- Source material
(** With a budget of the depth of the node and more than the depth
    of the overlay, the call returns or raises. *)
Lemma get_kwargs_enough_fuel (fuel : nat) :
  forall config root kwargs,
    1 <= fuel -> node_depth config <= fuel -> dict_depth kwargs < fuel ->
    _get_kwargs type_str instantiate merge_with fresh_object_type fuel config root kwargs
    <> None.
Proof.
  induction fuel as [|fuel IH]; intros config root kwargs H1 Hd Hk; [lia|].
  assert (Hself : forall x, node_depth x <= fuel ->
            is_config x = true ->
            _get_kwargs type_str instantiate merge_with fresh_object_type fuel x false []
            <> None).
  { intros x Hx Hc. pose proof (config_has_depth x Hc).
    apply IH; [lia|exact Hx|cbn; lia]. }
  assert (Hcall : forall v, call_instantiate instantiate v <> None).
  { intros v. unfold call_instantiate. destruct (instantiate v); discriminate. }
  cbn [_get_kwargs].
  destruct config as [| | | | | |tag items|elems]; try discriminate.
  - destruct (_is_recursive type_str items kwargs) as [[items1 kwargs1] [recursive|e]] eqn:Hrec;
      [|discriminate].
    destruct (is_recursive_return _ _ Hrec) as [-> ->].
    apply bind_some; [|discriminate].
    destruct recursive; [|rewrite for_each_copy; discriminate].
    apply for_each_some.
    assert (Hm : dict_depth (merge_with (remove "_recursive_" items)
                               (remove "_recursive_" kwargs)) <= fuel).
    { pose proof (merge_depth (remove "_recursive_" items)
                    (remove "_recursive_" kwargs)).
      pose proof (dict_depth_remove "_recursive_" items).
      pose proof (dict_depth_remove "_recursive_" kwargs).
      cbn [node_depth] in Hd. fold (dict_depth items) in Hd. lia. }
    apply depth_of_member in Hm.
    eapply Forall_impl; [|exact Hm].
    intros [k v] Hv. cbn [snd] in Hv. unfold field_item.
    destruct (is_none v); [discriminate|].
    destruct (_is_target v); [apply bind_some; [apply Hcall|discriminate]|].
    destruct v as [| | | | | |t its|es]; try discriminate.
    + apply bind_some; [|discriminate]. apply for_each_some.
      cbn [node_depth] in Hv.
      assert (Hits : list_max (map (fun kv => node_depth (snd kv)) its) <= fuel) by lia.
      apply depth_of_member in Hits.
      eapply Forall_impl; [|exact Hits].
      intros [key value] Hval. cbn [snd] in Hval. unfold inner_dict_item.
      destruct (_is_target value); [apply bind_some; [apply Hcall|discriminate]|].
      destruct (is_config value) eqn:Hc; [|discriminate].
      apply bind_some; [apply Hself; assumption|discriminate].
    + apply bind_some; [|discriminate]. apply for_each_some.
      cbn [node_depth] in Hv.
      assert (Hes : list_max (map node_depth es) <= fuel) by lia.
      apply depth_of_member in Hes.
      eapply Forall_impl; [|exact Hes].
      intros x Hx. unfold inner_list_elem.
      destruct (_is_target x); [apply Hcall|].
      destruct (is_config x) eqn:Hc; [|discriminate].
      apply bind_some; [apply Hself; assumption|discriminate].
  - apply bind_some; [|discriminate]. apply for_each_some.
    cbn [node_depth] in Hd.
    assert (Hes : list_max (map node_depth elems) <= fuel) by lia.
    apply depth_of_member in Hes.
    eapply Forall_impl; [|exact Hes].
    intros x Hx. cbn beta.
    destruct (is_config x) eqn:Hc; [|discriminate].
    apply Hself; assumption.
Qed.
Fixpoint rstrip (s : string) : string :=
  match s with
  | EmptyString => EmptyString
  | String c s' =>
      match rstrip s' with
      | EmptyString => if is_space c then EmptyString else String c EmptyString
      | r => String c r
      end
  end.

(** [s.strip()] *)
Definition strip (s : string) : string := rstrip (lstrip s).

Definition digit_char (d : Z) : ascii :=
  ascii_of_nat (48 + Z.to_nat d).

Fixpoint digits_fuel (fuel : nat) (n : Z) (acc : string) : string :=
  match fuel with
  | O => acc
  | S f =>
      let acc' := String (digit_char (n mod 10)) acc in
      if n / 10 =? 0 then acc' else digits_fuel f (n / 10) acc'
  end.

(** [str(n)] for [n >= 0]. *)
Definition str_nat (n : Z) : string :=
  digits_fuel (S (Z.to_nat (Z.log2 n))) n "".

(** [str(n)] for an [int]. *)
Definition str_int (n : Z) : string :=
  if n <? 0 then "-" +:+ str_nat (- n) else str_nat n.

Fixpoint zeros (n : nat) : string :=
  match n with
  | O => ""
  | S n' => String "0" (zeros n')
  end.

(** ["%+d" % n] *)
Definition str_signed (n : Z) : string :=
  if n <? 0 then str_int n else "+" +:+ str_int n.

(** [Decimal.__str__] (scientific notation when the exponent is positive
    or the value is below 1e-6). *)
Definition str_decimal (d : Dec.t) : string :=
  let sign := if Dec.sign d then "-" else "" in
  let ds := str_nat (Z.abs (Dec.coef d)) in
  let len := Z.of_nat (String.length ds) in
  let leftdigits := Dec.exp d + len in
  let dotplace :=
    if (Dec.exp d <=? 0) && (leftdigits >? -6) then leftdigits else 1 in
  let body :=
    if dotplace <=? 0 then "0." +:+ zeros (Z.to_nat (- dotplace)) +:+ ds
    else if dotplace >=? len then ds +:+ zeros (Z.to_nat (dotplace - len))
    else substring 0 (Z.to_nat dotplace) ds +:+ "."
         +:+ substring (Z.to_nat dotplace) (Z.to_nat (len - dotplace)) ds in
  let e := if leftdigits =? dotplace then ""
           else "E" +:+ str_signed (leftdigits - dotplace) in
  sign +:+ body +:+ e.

- Try it
Reproduce the data shown above exactly, including every line.

- Answer area
(** With a budget of the depth of the node and more than the depth
    of the overlay, the call returns or raises. *)
Lemma get_kwargs_enough_fuel (fuel : nat) :
  forall config root kwargs,
    1 <= fuel -> node_depth config <= fuel -> dict_depth kwargs < fuel ->
    _get_kwargs type_str instantiate merge_with fresh_object_type fuel config root kwargs
    <> None.
Proof.
  induction fuel as [|fuel IH]; intros config root kwargs H1 Hd Hk; [lia|].
  assert (Hself : forall x, node_depth x <= fuel ->
            is_config x = true ->
            _get_kwargs type_str instantiate merge_with fresh_object_type fuel x false []
            <> None).
  { intros x Hx Hc. pose proof (config_has_depth x Hc).
    apply IH; [lia|exact Hx|cbn; lia]. }
  assert (Hcall : forall v, call_instantiate instantiate v <> None).
  { intros v. unfold call_instantiate. destruct (instantiate v); discriminate. }
  cbn [_get_kwargs].
  destruct config as [| | | | | |tag items|elems]; try discriminate.
  - destruct (_is_recursive type_str items kwargs) as [[items1 kwargs1] [recursive|e]] eqn:Hrec;
      [|discriminate].
    destruct (is_recursive_return _ _ Hrec) as [-> ->].
    apply bind_some; [|discriminate].
    destruct recursive; [|rewrite for_each_copy; discriminate].
    apply for_each_some.
    assert (Hm : dict_depth (merge_with (remove "_recursive_" items)
                               (remove "_recursive_" kwargs)) <= fuel).
    { pose proof (merge_depth (remove "_recursive_" items)
                    (remove "_recursive_" kwargs)).
      pose proof (dict_depth_remove "_recursive_" items).
      pose proof (dict_depth_remove "_recursive_" kwargs).
      cbn [node_depth] in Hd. fold (dict_depth items) in Hd. lia. }
    apply depth_of_member in Hm.
    eapply Forall_impl; [|exact Hm].
    intros [k v] Hv. cbn [snd] in Hv. unfold field_item.
    destruct (is_none v); [discriminate|].
    destruct (_is_target v); [apply bind_some; [apply Hcall|discriminate]|].
    destruct v as [| | | | | |t its|es]; try discriminate.
    + apply bind_some; [|discriminate]. apply for_each_some.
      cbn [node_depth] in Hv.
      assert (Hits : list_max (map (fun kv => node_depth (snd kv)) its) <= fuel) by lia.
      apply depth_of_member in Hits.
      eapply Forall_impl; [|exact Hits].
      intros [key value] Hval. cbn [snd] in Hval. unfold inner_dict_item.
      destruct (_is_target value); [apply bind_some; [apply Hcall|discriminate]|].
      destruct (is_config value) eqn:Hc; [|discriminate].
      apply bind_some; [apply Hself; assumption|discriminate].
    + apply bind_some; [|discriminate]. apply for_each_some.
      cbn [node_depth] in Hv.
      assert (Hes : list_max (map node_depth es) <= fuel) by lia.
      apply depth_of_member in Hes.
      eapply Forall_impl; [|exact Hes].
      intros x Hx. unfold inner_list_elem.
      destruct (_is_target x); [apply Hcall|].
      destruct (is_config x) eqn:Hc; [|discriminate].
      apply bind_some; [apply Hself; assumption|discriminate].
  - apply bind_some; [|discriminate]. apply for_each_some.
    cbn [node_depth] in Hd.
    assert (Hes : list_max (map node_depth elems) <= fuel) by lia.
    apply depth_of_member in Hes.
    eapply Forall_impl; [|exact Hes].
    intros x Hx. cbn beta.
    destruct (is_config x) eqn:Hc; [|discriminate].
    apply Hself; assumption.
Qed.
Fixpoint rstrip (s : string) : string :=
  match s with
  | EmptyString => EmptyString
  | String c s' =>
      match rstrip s' with
      | EmptyString => if is_space c then EmptyString else String c EmptyString
      | r => String c r
      end
  end.

(** [s.strip()] *)
Definition strip (s : string) : string := rstrip (lstrip s).

Definition digit_char (d : Z) : ascii :=
  ascii_of_nat (48 + Z.to_nat d).

Fixpoint digits_fuel (fuel : nat) (n : Z) (acc : string) : string :=
  match fuel with
  | O => acc
  | S f =>
      let acc' := String (digit_char (n mod 10)) acc in
      if n / 10 =? 0 then acc' else digits_fuel f (n / 10) acc'
  end.

(** [str(n)] for [n >= 0]. *)
Definition str_nat (n : Z) : string :=
  digits_fuel (S (Z.to_nat (Z.log2 n))) n "".

(** [str(n)] for an [int]. *)
Definition str_int (n : Z) : string :=
  if n <? 0 then "-" +:+ str_nat (- n) else str_nat n.

Fixpoint zeros (n : nat) : string :=
  match n with
  | O => ""
  | S n' => String "0" (zeros n')
  end.

(** ["%+d" % n] *)
Definition str_signed (n : Z) : string :=
  if n <? 0 then str_int n else "+" +:+ str_int n.

(** [Decimal.__str__] (scientific notation when the exponent is positive
    or the value is below 1e-6). *)
Definition str_decimal (d : Dec.t) : string :=
  let sign := if Dec.sign d then "-" else "" in
  let ds := str_nat (Z.abs (Dec.coef d)) in
  let len := Z.of_nat (String.length ds) in
  let leftdigits := Dec.exp d + len in
  let dotplace :=
    if (Dec.exp d <=? 0) && (leftdigits >? -6) then leftdigits else 1 in
  let body :=
    if dotplace <=? 0 then "0." +:+ zeros (Z.to_nat (- dotplace)) +:+ ds
    else if dotplace >=? len then ds +:+ zeros (Z.to_nat (dotplace - len))
    else substring 0 (Z.to_nat dotplace) ds +:+ "."
         +:+ substring (Z.to_nat dotplace) (Z.to_nat (len - dotplace)) ds in
  let e := if leftdigits =? dotplace then ""
           else "E" +:+ str_signed (leftdigits - dotplace) in
  sign +:+ body +:+ e.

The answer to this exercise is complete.